LISTED RECORDS
=====

(* ===== verification/Wire.v ===== *)
(** * The ingress API over HTTP

    The JSON form of the requests and responses of [models.go] and the routing of
    [server.go]: [SetupRoutes] with the rate limiter, [wrap], [decodeJSON], [writeJSON],
    [writeError] and the health endpoints, over any [Store].  [jsonLen] is the length of a
    document's text. *)
From S2P Require Import Prelude GoLib Json External Database Schema Ingress Handlers RateLimit.

(** ** HTTP messages *)

Inductive httpBody := BNone | BJson (j : json) | BBytes (b : list ascii).

Record HTTPRequest := mkReq {
  rqMethod : string; rqURL : string; rqHeaders : list (string * string); rqBody : httpBody
}.

(** [rsBody = None]: the body is not JSON. *)
Record HTTPResponse := mkResp { rsCode : Z; rsBody : option json }.

(** [Header.Get]: the first value, empty when absent. *)
Fixpoint headerGet (k : string) (hs : list (string * string)) : string :=
  match hs with
  | [] => ""
  | (k', v) :: hs' => if String.eqb k' k then v else headerGet k hs'
  end.

(** ** The JSON form of the models *)

Definition unmarshalChunkInfo : decoder ChunkInfo := fun j =>
  fs ← dFields j;
  h ← field dString "" "block_hash" fs;
  n ← field dInt64 0 "size_bytes" fs;
  Some (mkChunkInfo h n).

Definition unmarshalInitiateRequest : decoder InitiateRequest := fun j =>
  fs ← dFields j;
  t ← field dString "" "tenant_id" fs;
  f ← field dString "" "file_name" fs;
  p ← field (dPtr dString) None "parent_id" fs;
  n ← field (dPtr dString) None "node_id" fs;
  sz ← field dInt64 0 "total_size_bytes" fs;
  cs ← field (dList unmarshalChunkInfo) [] "chunks" fs;
  Some (mkInit t f p n sz cs).

Definition unmarshalBlockMeta : decoder BlockMeta := fun j =>
  fs ← dFields j;
  h ← field dString "" "block_hash" fs;
  i ← field dInt64 0 "chunk_index" fs;
  o ← field dInt64 0 "offset_bytes" fs;
  n ← field dInt64 0 "size_bytes" fs;
  e ← field dString "" "etag" fs;
  Some (mkBlock h i o n e).

Definition unmarshalCommitRequest : decoder CommitRequest := fun j =>
  fs ← dFields j;
  s ← field dString "" "session_id" fs;
  c ← field dString "" "content_sha256" fs;
  m ← field dString "" "mime_type" fs;
  bs ← field (dList unmarshalBlockMeta) [] "blocks" fs;
  Some (mkCommit s c m bs).

Definition marshalUploadURL (u : UploadURL) : json :=
  JObj [("block_hash", JStr (uuHash u)); ("url", JStr (uuURL u)); ("size_bytes", JNum (uuSize u))].

(** A response without upload URLs holds a nil slice, written as [null]. *)
Definition marshalInitiateResponse (r : InitiateResponse) : json :=
  JObj [("session_id", JStr (ipSession r)); ("node_id", JStr (ipNode r));
        ("expires_at", JStr (rfc3339 0 (ipExpires r / 1000000000)));
        ("upload_urls", match ipURLs r with [] => JNull | us => JArr (marshalUploadURL <$> us) end)].

Definition marshalCommitResponse (r : CommitResponse) : json :=
  JObj [("version_id", JStr (cpVersion r)); ("version_number", JNum (cpNumber r))].

(** ** Errors as text: the sentinel's message (without the detail that follows it) *)

Definition writeJSON (status : Z) (v : json) : HTTPResponse := mkResp status (Some v).
Definition writeError (status : Z) (msg : string) : HTTPResponse := mkResp status (Some (JObj [("error", JStr msg)])).

(** ** Routing *)

Section routes.
Context `{U : UUID} {S : Type} `{St : Store S}.
(** The length of a body's encoding and the text of an error are parameters: no decision of
    the server depends on the text. *)
Context (jsonLen : json -> Z) (errText : ierr -> string).

(** [decodeJSON] behind [MaxBytesReader]: an empty, oversized or undecodable body is no
    request. *)
Definition decodeJSON {A} (srv : IngressServer) (b : httpBody) (d : decoder A) : option A :=
  match b with
  | BJson j => if srvMaxBody srv <? jsonLen j then None else d j
  | _ => None
  end.

(** A running server: the store, the events published so far, how many identifiers were
    drawn, and the rate limiter's buckets ([None]: no limiter configured). *)
Record serving := mkServing {
  svStore : S; svEvents : list FileCommittedEvent; svDrawn : nat; svLimiter : option RateLimiter
}.

(** [wrap]: authentication, then the handler, then error mapping. *)
Definition serveWrapped {A} (srv : IngressServer) (hdr : string) (okStatus : Z) (enc : A -> json)
    (fn : serving -> result ierr A * serving) (s : serving) : HTTPResponse * serving :=
  if negb (authenticate srv hdr) then (writeError 401 "unauthorized", s)
  else match fn s with
  | (Ok a, s') => (writeJSON okStatus (enc a), s')
  | (Err e, s') => (writeError (HTTPStatus (Some e)) (errText e), s')
  end.

Definition serveInitiate (ids : nat -> uuid) (srv : IngressServer) (rq : HTTPRequest) (s : serving)
    : result ierr InitiateResponse * serving :=
  let n := svDrawn s in
  let '(r, st) := handleInitiate srv (ids n) (ids (1 + n)%nat)
                    (decodeJSON srv (rqBody rq) unmarshalInitiateRequest) (svStore s) in
  (r, mkServing st (svEvents s) (2 + n) (svLimiter s)).

Definition serveCommit (ids : nat -> uuid) (srv : IngressServer) (rq : HTTPRequest) (s : serving)
    : result ierr CommitResponse * serving :=
  let n := svDrawn s in
  let '(r, evs, st) := handleCommit srv (ids n) (ids (1 + n)%nat)
                         (decodeJSON srv (rqBody rq) unmarshalCommitRequest) (svEvents s) (svStore s) in
  (r, mkServing st evs (2 + n) (svLimiter s)).

(** [RateLimiter.AllowHTTP] around a handler, when a limiter is configured. *)
Definition limited (rq : HTTPRequest) (h : serving -> HTTPResponse * serving) (s : serving)
    : HTTPResponse * serving :=
  match svLimiter s with
  | None => h s
  | Some rl =>
      let now := Now (svStore s) in
      let '(ok, rl') := AllowHTTP (headerGet "X-Tenant-ID" (rqHeaders rq)) now now true false rl in
      let s' := mkServing (svStore s) (svEvents s) (svDrawn s) (Some rl') in
      if ok then h s' else (writeError 429 "rate limit exceeded", s')
  end.

Definition initiatePath : string := "/api/v1/ingest/initiate".
Definition commitPath : string := "/api/v1/ingest/commit".

Definition handleHealthz : HTTPResponse := writeJSON 200 (JObj [("status", JStr "ok")]).

(** [SetupRoutes] and the multiplexer: [path] is the path of the request. *)
Definition ServeHTTP (ids : nat -> uuid) (srv : IngressServer) (path : string) (rq : HTTPRequest) (s : serving)
    : HTTPResponse * serving :=
  let auth := headerGet "Authorization" (rqHeaders rq) in
  let get := String.eqb (rqMethod rq) "GET" || String.eqb (rqMethod rq) "HEAD" in
  let post := String.eqb (rqMethod rq) "POST" in
  if String.eqb path "/healthz" then
    if get then (handleHealthz, s) else (mkResp 405 None, s)
  else if String.eqb path "/readyz" then
    if get then
      let '(code, st) := handleReadyz (svStore s) in
      let s' := mkServing st (svEvents s) (svDrawn s) (svLimiter s) in
      (if code =? 200 then writeJSON 200 (JObj [("status", JStr "ready")])
       else writeError code "database unreachable", s')
    else (mkResp 405 None, s)
  else if String.eqb path initiatePath then
    if post then limited rq (serveWrapped srv auth 200 marshalInitiateResponse (serveInitiate ids srv rq)) s
    else (mkResp 405 None, s)
  else if String.eqb path commitPath then
    if post then limited rq (serveWrapped srv auth 201 marshalCommitResponse (serveCommit ids srv rq)) s
    else (mkResp 405 None, s)
  else (mkResp 404 None, s).

End routes.

#[global] Arguments serving S : clear implicits.
#[global] Arguments mkServing {S}.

=====

THE PROBLEM
Across the material above, how many lines contain the string "writeJSON"? The reply should be that number alone.

RESULT BELOW
5